It STARTED Out As A "Normal" Day....

Most days are about the same around here -

Get up, drain the cow, feed the goats, feed the cats, feed the chickens, etc, etc...

Ok, I usually feed the cats first because they howl the most. For someone who can catch their own food, they sure seem adamant about getting fed by me in the morning.

For added excitement, I sometimes feed the chickens first.....

Yesterday was no different. I followed my normal morning routine, but got it going quicker because we had to go to Lincoln and do our monthly shopping.

We both enjoy these monthly trips to the big city. It's these voyages into Loonyville that allow the hillbillies to laugh at "normal" people.
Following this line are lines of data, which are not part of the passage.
(** * memora-cv-create: the PDF hand-off server (src/server.js)

    A shallow embedding of the Express server of [src/server.js]: the
    [POST /prepare-pdf] handler with its [toBuffer] callback, the
    [GET /download/:id] handler, the [pdfStore] map and the expiry timers
    registered with [setTimeout].

    JavaScript strings are sequences of UTF-16 code units, so a string is a
    [list N] here; [js] turns an ASCII literal into one. *)

From Stdlib Require Import NArith ZArith List String Ascii Lia ZifyBool.
From stdpp Require Import gmap list.

Abbreviation jsstring := (list N).

(** An ASCII literal as a JavaScript string. *)
Definition js (s : string) : jsstring := map N_of_ascii (list_ascii_of_string s).
Arguments js s%_string.

Definition dquote : jsstring := [34%N].
Definition nl : jsstring := [10%N].

(** ** The parts of the JavaScript runtime the server calls *)

(** Upper-casing of a code unit outside ASCII follows the Unicode case
    tables of the runtime, which are no part of this repository: they are a
    parameter of the development. *)
Class UnicodeData := { unicode_upper : N -> jsstring }.

Module Js.

(** The code units matched by the regular expression class [\s], which are
    also the ones [String.prototype.trim] strips: TAB, LF, VT, FF, CR,
    SPACE, NBSP, U+1680, U+2000..U+200A, LS, PS, U+202F, U+205F, U+3000
    and the BOM. *)
Definition isWhiteSpace (c : N) : bool :=
  ((9 <=? c) && (c <=? 13) || (c =? 32) || (c =? 160) || (c =? 5760)
   || (8192 <=? c) && (c <=? 8202) || (c =? 8232) || (c =? 8233)
   || (c =? 8239) || (c =? 8287) || (c =? 12288) || (c =? 65279))%N.

Fixpoint trimStart (s : jsstring) : jsstring :=
  match s with
  | c :: t => if isWhiteSpace c then trimStart t else s
  | [] => []
  end.

Definition trimEnd (s : jsstring) : jsstring := rev (trimStart (rev s)).

(** [s.trim()] *)
Definition trim (s : jsstring) : jsstring := trimEnd (trimStart s).

(** [s.replace(/C+/g, r)] for a character class [C] and a replacement [r]
    without dollar signs: the scanner is either outside a match
    ([replaceRuns]) or inside the greedy match of a run ([skipRun]). *)
Fixpoint replaceRuns (C : N -> bool) (r s : jsstring) {struct s} : jsstring :=
  match s with
  | [] => []
  | c :: t => if C c then r ++ skipRun C r t else c :: replaceRuns C r t
  end
with skipRun (C : N -> bool) (r s : jsstring) {struct s} : jsstring :=
  match s with
  | [] => []
  | c :: t => if C c then skipRun C r t else c :: replaceRuns C r t
  end.

(** [s.replace(/C/g, r)]: every single code unit of the class is replaced. *)
Fixpoint replaceEach (C : N -> bool) (r s : jsstring) : jsstring :=
  match s with
  | [] => []
  | c :: t => if C c then r ++ replaceEach C r t else c :: replaceEach C r t
  end.

Definition clamp (len i : Z) : Z := Z.min (Z.max i 0) len.

(** [s.substring(from, to)]: both ends are clamped to the string and
    swapped when out of order. *)
Definition substring (s : jsstring) (from to : Z) : jsstring :=
  let len := Z.of_nat (length s) in
  let a := clamp len from in
  let b := clamp len to in
  let lo := Z.min a b in
  let hi := Z.max a b in
  take (Z.to_nat (hi - lo)) (drop (Z.to_nat lo) s).

(** [s.slice(from)]: a negative start counts from the end. *)
Definition slice (s : jsstring) (from : Z) : jsstring :=
  let len := Z.of_nat (length s) in
  let lo := if (from <? 0)%Z then Z.max (len + from) 0 else Z.min from len in
  drop (Z.to_nat lo) s.

(** [s.charAt(pos)]: the empty string when [pos] is out of range. *)
Definition charAt (s : jsstring) (pos : Z) : jsstring :=
  if ((pos <? 0) || (Z.of_nat (length s) <=? pos))%Z then []
  else take 1 (drop (Z.to_nat pos) s).

Definition upperUnit `{UnicodeData} (c : N) : jsstring :=
  if ((97 <=? c) && (c <=? 122))%N then [(c - 32)%N]
  else if (c <? 128)%N then [c]
  else unicode_upper c.

(** [s.toUpperCase()], code unit by code unit; the server only applies it
    to the result of [charAt], at most one code unit long. *)
Definition toUpperCase `{UnicodeData} (s : jsstring) : jsstring :=
  flat_map upperUnit s.

Fixpoint startsWith (s p : jsstring) {struct p} : bool :=
  match p, s with
  | [], _ => true
  | _ :: _, [] => false
  | x :: p', y :: s' => (x =? y)%N && startsWith s' p'
  end.

(** [s.indexOf(p)] *)
Fixpoint indexOf (s p : jsstring) : option nat :=
  if startsWith s p then Some 0
  else match s with
       | [] => None
       | _ :: t => S <$> indexOf t p
       end.

(** GetSubstitution for a string pattern (no captures): [$$] is a dollar
    sign, [$&] the match, [$`] the text before it and [$'] the text after
    it; every other code unit stands for itself. *)
Fixpoint getSubstitution (matched before after repl : jsstring) : jsstring :=
  match repl with
  | [] => []
  | c :: r =>
      if (c =? 36)%N then
        match r with
        | [] => [c]
        | d :: r' =>
            if (d =? 36)%N then 36%N :: getSubstitution matched before after r'
            else if (d =? 38)%N then matched ++ getSubstitution matched before after r'
            else if (d =? 96)%N then before ++ getSubstitution matched before after r'
            else if (d =? 39)%N then after ++ getSubstitution matched before after r'
            else c :: getSubstitution matched before after r
        end
      else c :: getSubstitution matched before after r
  end.

(** [s.replace(p, repl)] with a string pattern: the first occurrence only. *)
Definition replace (s p repl : jsstring) : jsstring :=
  match indexOf s p with
  | None => s
  | Some i =>
      let before := take i s in
      let after := drop (i + length p) s in
      before ++ getSubstitution p before after repl ++ after
  end.

End Js.

(** ** Values of the request body and of property lookups *)

(** A value of the parsed JSON body. A [JNumber] carries an integer; a
    fractional number is truthy and not a string, like a non-zero integer,
    and the handler observes nothing else of it. *)
Inductive json :=
  | JNull
  | JBool (b : bool)
  | JNumber (n : Z)
  | JString (s : jsstring)
  | JArray
  | JObject.

(** Truthiness of a body field; [None] is an absent field ([undefined]). *)
Definition truthy_field (v : option json) : bool :=
  match v with
  | None | Some JNull => false
  | Some (JBool b) => b
  | Some (JNumber n) => negb (n =? 0)%Z
  | Some (JString s) => negb (bool_decide (s = []))
  | Some JArray | Some JObject => true
  end.

(** What [TEMPLATE_STYLES[key]] can evaluate to: a string of the object
    literal, or what the key finds on [Object.prototype], or [undefined]. *)
Inductive jsval :=
  | Undefined
  | Str (s : jsstring)
  | NativeFunction (name : jsstring)
  | ObjectPrototype.

Definition truthy (v : jsval) : bool :=
  match v with
  | Undefined => false
  | Str s => negb (bool_decide (s = []))
  | NativeFunction _ | ObjectPrototype => true
  end.

(** The string a template literal interpolates for a value. *)
Definition ToString (v : jsval) : jsstring :=
  match v with
  | Undefined => js "undefined"
  | Str s => s
  | NativeFunction name => js "function " ++ name ++ js "() { [native code] }"
  | ObjectPrototype => js "[object Object]"
  end.

Fixpoint assoc {A : Type} (key : jsstring) (l : list (jsstring * A)) : option A :=
  match l with
  | [] => None
  | (k, v) :: t => if bool_decide (k = key) then Some v else assoc key t
  end.

(** The properties every plain object inherits from [Object.prototype]. *)
Definition Object_prototype : list (jsstring * jsval) :=
  [ (js "constructor", NativeFunction (js "Object"));
    (js "__defineGetter__", NativeFunction (js "__defineGetter__"));
    (js "__defineSetter__", NativeFunction (js "__defineSetter__"));
    (js "hasOwnProperty", NativeFunction (js "hasOwnProperty"));
    (js "__lookupGetter__", NativeFunction (js "__lookupGetter__"));
    (js "__lookupSetter__", NativeFunction (js "__lookupSetter__"));
    (js "isPrototypeOf", NativeFunction (js "isPrototypeOf"));
    (js "propertyIsEnumerable", NativeFunction (js "propertyIsEnumerable"));
    (js "toString", NativeFunction (js "toString"));
    (js "valueOf", NativeFunction (js "valueOf"));
    (js "__proto__", ObjectPrototype);
    (js "toLocaleString", NativeFunction (js "toLocaleString")) ].

(** [obj[key]] on an object literal with the string properties [own]: an own
    property first, then the prototype chain. *)
Definition getProperty (own : list (jsstring * jsstring)) (key : jsstring) : jsval :=
  match assoc key own with
  | Some s => Str s
  | None =>
      match assoc key Object_prototype with
      | Some v => v
      | None => Undefined
      end
  end.

(** ** The server *)

Definition classic_style : jsstring :=
  nl
    ++ js "        /* Classic Styles */" ++ nl
    ++ js "        .template-classic .resume h1{font-family: " ++ dquote ++ js "Georgia" ++ dquote ++ js ", " ++ dquote ++ js "Times New Roman" ++ dquote ++ js ", serif;}" ++ nl
    ++ js "        .template-classic .resume h2{font-family: " ++ dquote ++ js "Georgia" ++ dquote ++ js ", " ++ dquote ++ js "Times New Roman" ++ dquote ++ js ", serif;}" ++ nl
    ++ js "    ".

Definition modern_style : jsstring :=
  nl
    ++ js "        /* Modern Styles */" ++ nl
    ++ js "        .template-modern .resume h1{letter-spacing:.3px;}" ++ nl
    ++ js "        .template-modern .resume .section h2{border-bottom:2px solid #111827;}" ++ nl
    ++ js "        .template-modern .resume .item .top{color:#0f172a;}" ++ nl
    ++ js "        /* FIX: Increased top padding significantly to 25mm to ensure the header clears the accent bar and top page margin */" ++ nl
    ++ js "        .template-modern .resume {padding-top: 25mm !important;} " ++ nl
    ++ js "        .template-modern .accent{height:6px; background:#111827; margin:-22mm -22mm 16px; border-radius:10px 10px 0 0;}" ++ nl
    ++ js "    ".

Definition minimal_style : jsstring :=
  nl
    ++ js "        /* Minimal Styles */" ++ nl
    ++ js "        /* FIX: Changed transparent background to a solid light grey (#f3f4f6) to ensure it renders in the PDF */" ++ nl
    ++ js "        .template-minimal .resume .section h2{border:none; background:#f3f4f6; padding:6px 8px; border-radius:6px;}" ++ nl
    ++ js "    ".

Definition TEMPLATE_STYLES : list (jsstring * jsstring) :=
  [ (js "classic", classic_style);
    (js "modern", modern_style);
    (js "minimal", minimal_style) ].

(** What [pdfStore] holds for an id: [{ buffer, filename }]. *)
Record artifact := Artifact { buffer : list Byte.byte; filename : jsstring }.

(** What the handler reads of a request. The specification types [html] as
    text and [template] as one kind, so both are a string or absent here;
    [personName] is any JSON value, since the handler tests its type. *)
Record request := Request {
  html : option jsstring;        (* req.body.html *)
  personName : option json;      (* req.body.personName *)
  template : option jsstring     (* req.query.template *)
}.

Inductive response :=
  | MissingHtml                                        (* 400, { error: 'Missing html in request body' } *)
  | RenderFailed                                       (* 500, { error: 'Failed to create PDF ...' } *)
  | Prepared (id downloadUrl filename : jsstring)      (* 200, { id, downloadUrl, filename } *)
  | NotFound                                           (* 404, 'PDF not found or expired' *)
  | Download (contentType contentDisposition : jsstring) (body : list Byte.byte).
***Disclaimer*** Before any relatives who live in Loonyville get up in arms, I'm not necessarily including you in being "loony". That question you will need to answer for yourselves..... I DO, however, know of a couple people I attended High School with living in the area. They DEFINITELY qualify as loony.....

Meanwhile -

We got things done and rounded up around the Hillbilly Farm, and headed down the road. All was well - so far.

I picked up my cell phone....

Uh Oh - using a cell phone while driving....I'm going STRAIGHT to Hell....

Anyway - Deb's brother, Mark, was out over the weekend to pick up an old pickup he found for sale near our house. For SOME reason, I was driving, talking on the phone, and trying to point out to Deb, where we got the truck from. I was even turning a corner while dong this.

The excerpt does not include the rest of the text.